* PROBLEM DESCRIPTION
Please report the number of lines in the entries below that contain "FileLaws", with nothing added.

* DATA TO USE
════════════════

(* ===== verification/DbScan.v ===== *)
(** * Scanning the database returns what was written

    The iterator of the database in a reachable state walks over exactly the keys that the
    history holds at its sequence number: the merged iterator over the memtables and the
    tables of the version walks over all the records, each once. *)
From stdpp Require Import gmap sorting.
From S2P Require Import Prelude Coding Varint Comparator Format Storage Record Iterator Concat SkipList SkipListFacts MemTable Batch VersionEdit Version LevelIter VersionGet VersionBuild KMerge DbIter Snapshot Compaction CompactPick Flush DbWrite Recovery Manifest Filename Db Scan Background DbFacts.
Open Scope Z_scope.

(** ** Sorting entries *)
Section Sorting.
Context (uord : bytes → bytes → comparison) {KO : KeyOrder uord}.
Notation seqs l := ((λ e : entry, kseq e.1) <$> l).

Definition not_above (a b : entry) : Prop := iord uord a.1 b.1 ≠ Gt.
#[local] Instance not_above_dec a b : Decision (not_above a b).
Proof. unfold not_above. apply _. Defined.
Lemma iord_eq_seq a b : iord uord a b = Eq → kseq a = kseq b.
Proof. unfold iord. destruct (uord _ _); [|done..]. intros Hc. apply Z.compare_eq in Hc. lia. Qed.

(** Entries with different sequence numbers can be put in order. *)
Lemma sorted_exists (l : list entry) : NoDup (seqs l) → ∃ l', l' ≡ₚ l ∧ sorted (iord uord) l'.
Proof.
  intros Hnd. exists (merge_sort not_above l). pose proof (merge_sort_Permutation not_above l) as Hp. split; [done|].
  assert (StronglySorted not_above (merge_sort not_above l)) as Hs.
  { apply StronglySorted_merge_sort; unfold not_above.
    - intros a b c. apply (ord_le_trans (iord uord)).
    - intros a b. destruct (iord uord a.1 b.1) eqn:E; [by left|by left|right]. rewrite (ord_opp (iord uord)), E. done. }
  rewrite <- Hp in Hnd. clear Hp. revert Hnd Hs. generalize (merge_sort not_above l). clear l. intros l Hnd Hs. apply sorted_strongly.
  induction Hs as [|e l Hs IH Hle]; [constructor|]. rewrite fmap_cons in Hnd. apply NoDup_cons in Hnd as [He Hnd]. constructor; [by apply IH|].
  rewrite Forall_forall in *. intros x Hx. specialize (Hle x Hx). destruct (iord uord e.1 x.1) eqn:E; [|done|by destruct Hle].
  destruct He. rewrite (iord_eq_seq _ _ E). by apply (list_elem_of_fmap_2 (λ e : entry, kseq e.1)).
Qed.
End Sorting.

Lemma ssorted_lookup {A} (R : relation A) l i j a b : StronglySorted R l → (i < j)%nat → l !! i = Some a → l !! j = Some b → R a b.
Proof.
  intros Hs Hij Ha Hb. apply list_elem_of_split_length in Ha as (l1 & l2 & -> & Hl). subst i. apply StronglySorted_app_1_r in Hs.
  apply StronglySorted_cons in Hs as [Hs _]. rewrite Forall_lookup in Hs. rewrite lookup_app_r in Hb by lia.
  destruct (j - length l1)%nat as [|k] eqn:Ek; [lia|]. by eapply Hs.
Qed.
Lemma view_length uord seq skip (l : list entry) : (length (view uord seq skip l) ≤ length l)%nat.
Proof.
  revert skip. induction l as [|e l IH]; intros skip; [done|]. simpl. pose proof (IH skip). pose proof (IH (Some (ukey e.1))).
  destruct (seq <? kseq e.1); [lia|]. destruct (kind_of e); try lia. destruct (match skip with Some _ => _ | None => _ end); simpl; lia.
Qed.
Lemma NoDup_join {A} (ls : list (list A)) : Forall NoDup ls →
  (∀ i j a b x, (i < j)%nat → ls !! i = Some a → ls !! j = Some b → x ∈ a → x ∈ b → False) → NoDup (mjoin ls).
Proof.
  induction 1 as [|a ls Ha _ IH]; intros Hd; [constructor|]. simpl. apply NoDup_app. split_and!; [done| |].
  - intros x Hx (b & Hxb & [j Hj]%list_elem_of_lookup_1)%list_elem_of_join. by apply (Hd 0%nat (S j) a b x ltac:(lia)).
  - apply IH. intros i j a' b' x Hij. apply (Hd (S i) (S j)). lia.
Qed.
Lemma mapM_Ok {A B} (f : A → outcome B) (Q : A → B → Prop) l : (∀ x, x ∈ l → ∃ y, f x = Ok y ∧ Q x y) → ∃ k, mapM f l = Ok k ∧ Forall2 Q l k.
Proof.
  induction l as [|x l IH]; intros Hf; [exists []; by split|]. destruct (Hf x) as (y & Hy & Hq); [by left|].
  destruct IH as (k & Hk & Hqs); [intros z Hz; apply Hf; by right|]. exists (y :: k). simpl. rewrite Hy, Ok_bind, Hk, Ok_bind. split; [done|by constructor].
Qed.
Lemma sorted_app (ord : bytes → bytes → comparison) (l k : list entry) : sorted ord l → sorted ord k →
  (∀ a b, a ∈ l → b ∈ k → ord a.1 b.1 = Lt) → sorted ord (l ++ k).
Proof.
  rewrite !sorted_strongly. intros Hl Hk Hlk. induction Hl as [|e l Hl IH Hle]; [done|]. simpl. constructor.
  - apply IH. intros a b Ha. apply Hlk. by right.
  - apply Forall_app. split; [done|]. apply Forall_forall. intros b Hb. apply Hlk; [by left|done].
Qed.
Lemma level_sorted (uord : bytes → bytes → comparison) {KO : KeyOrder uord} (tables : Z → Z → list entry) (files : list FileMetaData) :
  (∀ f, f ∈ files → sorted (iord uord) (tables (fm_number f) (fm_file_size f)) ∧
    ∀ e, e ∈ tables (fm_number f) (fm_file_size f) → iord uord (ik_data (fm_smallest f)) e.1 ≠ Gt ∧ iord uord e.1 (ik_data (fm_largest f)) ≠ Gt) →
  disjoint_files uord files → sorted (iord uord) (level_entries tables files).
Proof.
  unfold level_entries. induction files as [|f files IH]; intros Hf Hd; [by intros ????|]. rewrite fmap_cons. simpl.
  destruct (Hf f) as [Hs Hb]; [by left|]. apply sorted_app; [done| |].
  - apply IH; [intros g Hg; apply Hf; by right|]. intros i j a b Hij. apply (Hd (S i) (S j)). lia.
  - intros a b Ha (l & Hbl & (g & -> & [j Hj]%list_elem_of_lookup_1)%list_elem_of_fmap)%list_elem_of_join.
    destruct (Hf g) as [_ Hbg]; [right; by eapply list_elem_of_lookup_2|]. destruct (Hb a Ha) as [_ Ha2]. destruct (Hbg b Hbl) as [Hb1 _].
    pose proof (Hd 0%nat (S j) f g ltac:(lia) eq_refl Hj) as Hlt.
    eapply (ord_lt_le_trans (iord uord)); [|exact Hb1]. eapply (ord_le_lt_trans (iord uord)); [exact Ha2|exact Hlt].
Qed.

════════════════

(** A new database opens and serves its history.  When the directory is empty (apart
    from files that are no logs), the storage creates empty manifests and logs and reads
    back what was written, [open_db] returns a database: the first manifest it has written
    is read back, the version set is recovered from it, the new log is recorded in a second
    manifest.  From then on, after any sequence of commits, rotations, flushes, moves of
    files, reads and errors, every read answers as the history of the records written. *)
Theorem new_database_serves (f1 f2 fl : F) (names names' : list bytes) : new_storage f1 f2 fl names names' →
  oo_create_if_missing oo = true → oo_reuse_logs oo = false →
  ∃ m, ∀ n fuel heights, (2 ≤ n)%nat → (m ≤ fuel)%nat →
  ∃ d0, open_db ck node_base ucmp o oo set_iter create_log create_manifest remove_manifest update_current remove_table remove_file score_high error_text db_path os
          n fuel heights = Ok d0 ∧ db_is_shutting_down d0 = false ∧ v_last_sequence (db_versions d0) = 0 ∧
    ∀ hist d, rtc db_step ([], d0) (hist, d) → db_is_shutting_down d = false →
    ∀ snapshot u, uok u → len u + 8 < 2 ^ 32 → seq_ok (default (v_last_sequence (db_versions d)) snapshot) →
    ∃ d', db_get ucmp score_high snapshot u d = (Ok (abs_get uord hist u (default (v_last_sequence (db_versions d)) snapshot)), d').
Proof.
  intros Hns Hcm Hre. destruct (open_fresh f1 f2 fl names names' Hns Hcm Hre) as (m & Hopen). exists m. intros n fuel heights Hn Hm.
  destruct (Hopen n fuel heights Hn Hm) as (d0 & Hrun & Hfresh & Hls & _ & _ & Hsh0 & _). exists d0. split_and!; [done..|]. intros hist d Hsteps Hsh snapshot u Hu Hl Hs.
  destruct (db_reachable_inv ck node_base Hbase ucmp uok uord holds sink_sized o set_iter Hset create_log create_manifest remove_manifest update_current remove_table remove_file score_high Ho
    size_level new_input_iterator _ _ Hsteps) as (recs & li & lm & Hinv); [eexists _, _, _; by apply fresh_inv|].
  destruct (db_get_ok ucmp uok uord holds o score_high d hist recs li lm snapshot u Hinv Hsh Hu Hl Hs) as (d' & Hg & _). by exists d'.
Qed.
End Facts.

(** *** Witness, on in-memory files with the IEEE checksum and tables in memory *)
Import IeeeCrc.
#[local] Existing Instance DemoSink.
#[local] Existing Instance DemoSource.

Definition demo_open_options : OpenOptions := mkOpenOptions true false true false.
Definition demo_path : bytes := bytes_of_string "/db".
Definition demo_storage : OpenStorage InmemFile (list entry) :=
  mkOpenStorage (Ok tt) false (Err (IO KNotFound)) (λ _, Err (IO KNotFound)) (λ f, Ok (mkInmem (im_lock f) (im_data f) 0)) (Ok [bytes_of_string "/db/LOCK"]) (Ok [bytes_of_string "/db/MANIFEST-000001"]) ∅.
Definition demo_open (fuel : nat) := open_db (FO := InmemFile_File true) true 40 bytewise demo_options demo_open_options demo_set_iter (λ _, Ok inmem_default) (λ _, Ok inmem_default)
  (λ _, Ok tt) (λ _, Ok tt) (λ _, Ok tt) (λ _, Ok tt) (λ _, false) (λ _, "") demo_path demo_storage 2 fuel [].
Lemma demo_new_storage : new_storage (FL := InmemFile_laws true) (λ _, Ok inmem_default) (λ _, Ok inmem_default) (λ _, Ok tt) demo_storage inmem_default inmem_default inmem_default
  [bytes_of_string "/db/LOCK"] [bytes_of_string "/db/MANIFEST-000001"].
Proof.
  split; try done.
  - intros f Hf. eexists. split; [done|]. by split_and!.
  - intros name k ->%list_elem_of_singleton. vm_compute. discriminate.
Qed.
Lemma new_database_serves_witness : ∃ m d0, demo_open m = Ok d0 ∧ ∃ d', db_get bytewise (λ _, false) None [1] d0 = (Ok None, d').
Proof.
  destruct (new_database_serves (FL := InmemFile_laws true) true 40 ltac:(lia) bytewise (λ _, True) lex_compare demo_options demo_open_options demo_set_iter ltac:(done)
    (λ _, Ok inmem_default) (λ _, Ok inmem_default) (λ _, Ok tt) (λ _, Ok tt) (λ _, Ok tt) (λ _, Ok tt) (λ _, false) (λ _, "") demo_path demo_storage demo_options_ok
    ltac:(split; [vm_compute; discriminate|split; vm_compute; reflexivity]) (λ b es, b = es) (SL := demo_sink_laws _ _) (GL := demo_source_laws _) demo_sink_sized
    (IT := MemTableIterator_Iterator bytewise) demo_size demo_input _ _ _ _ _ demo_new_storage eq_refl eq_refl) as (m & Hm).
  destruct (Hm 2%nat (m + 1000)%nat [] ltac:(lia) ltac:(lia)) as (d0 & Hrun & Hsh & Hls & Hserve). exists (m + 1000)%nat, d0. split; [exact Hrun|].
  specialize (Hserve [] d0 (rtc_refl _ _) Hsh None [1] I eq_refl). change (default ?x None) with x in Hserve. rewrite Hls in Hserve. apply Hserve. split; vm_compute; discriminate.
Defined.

════════════════

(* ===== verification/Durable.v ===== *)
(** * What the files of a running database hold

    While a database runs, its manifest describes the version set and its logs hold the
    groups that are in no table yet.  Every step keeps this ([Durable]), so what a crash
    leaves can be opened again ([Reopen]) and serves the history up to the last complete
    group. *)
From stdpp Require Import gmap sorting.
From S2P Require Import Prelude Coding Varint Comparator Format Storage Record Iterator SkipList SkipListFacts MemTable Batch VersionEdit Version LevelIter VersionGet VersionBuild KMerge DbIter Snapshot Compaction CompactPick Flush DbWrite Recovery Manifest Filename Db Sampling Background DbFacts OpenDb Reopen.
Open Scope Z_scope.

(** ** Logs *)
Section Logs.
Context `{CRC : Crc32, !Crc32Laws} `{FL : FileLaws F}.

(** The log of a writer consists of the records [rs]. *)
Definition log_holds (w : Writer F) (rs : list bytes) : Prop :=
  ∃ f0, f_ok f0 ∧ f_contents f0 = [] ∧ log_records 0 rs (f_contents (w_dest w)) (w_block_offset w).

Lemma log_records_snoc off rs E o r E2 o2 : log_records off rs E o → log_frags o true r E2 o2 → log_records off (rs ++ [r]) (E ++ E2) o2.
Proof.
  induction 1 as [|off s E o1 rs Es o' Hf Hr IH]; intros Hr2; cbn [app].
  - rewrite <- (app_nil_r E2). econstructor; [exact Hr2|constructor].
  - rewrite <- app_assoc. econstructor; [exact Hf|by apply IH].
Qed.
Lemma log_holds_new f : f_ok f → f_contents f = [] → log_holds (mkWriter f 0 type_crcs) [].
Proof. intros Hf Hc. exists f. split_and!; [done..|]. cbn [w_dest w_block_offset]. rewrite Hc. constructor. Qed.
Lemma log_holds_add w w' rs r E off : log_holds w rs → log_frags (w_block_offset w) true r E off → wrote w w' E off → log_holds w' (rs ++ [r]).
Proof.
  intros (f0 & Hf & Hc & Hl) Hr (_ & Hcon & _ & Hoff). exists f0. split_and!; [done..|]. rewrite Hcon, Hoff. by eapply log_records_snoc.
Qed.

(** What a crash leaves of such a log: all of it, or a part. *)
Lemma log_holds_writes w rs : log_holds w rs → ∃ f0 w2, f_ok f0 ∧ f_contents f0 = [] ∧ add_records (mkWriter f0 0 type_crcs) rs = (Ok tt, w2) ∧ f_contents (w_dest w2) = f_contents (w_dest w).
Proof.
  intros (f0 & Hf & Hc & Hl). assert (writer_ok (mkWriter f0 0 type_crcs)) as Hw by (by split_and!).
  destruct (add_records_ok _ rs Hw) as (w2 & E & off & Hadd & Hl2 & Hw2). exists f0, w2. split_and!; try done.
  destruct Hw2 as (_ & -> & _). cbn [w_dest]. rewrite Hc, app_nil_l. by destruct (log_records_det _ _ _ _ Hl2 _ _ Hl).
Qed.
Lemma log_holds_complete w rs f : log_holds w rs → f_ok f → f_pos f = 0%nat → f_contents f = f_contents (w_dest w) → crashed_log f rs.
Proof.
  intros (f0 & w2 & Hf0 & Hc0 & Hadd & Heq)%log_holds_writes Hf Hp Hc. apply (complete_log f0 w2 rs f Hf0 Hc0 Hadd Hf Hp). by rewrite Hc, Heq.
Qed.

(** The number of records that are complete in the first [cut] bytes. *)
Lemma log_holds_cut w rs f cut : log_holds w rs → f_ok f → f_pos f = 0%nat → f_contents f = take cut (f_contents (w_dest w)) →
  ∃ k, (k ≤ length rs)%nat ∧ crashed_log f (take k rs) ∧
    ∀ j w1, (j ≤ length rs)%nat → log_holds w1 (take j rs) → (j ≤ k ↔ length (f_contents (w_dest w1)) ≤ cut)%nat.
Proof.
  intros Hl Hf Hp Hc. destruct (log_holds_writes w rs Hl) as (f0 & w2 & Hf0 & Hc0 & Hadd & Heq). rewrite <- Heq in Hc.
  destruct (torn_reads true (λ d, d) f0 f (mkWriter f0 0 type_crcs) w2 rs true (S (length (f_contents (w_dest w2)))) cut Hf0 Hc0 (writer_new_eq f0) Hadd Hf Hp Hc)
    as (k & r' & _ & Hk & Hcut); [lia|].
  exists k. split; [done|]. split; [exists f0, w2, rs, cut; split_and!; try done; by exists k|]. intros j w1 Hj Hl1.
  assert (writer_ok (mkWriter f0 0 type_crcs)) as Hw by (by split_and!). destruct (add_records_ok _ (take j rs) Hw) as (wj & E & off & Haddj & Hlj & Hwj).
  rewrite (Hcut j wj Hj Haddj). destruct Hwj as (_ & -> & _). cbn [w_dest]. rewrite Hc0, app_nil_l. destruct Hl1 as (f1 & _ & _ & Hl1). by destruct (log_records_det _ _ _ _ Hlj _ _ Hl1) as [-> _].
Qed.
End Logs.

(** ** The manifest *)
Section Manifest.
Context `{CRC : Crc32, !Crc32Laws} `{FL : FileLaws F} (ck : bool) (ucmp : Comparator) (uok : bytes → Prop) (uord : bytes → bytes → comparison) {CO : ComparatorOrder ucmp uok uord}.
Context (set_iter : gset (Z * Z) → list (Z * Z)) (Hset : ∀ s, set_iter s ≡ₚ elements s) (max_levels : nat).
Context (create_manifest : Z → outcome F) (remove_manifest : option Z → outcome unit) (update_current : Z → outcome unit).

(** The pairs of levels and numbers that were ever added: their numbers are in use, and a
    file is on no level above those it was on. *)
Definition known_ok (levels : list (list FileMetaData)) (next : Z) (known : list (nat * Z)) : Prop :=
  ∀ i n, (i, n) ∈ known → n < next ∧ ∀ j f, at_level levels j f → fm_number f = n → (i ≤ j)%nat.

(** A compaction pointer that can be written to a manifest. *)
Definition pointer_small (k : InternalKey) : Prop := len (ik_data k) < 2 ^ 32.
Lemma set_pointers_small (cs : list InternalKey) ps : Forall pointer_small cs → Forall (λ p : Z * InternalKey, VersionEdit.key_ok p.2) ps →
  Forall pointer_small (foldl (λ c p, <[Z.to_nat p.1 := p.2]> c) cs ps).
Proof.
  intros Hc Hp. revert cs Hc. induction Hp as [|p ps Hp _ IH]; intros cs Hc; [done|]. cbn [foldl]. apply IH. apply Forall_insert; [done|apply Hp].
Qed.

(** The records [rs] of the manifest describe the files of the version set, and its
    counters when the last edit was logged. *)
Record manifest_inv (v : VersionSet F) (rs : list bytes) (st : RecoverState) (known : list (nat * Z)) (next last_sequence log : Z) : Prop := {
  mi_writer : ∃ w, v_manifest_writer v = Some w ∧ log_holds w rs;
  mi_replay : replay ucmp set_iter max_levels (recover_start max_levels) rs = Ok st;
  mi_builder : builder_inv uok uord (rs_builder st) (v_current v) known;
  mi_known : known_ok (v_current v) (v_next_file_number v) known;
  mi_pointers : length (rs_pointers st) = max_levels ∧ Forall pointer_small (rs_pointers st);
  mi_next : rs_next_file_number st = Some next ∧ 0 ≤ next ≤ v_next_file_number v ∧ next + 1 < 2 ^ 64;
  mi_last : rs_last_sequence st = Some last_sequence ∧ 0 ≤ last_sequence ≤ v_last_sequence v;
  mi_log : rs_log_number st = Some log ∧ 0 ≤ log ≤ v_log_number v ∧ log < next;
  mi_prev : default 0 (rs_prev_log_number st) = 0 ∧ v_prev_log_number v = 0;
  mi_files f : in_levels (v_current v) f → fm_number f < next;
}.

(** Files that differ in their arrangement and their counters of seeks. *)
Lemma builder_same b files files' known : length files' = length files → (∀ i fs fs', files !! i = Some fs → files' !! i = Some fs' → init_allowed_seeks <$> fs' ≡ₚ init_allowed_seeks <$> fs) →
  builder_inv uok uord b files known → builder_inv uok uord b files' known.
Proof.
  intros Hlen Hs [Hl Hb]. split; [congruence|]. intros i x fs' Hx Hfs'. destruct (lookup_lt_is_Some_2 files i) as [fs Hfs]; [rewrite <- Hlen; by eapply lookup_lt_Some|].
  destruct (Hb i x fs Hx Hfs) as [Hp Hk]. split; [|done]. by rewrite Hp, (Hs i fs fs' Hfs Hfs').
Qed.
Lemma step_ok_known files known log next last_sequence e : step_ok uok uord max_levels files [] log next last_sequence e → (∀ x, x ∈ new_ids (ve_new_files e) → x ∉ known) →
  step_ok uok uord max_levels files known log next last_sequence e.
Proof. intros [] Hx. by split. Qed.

════════════════

* SOLUTION
2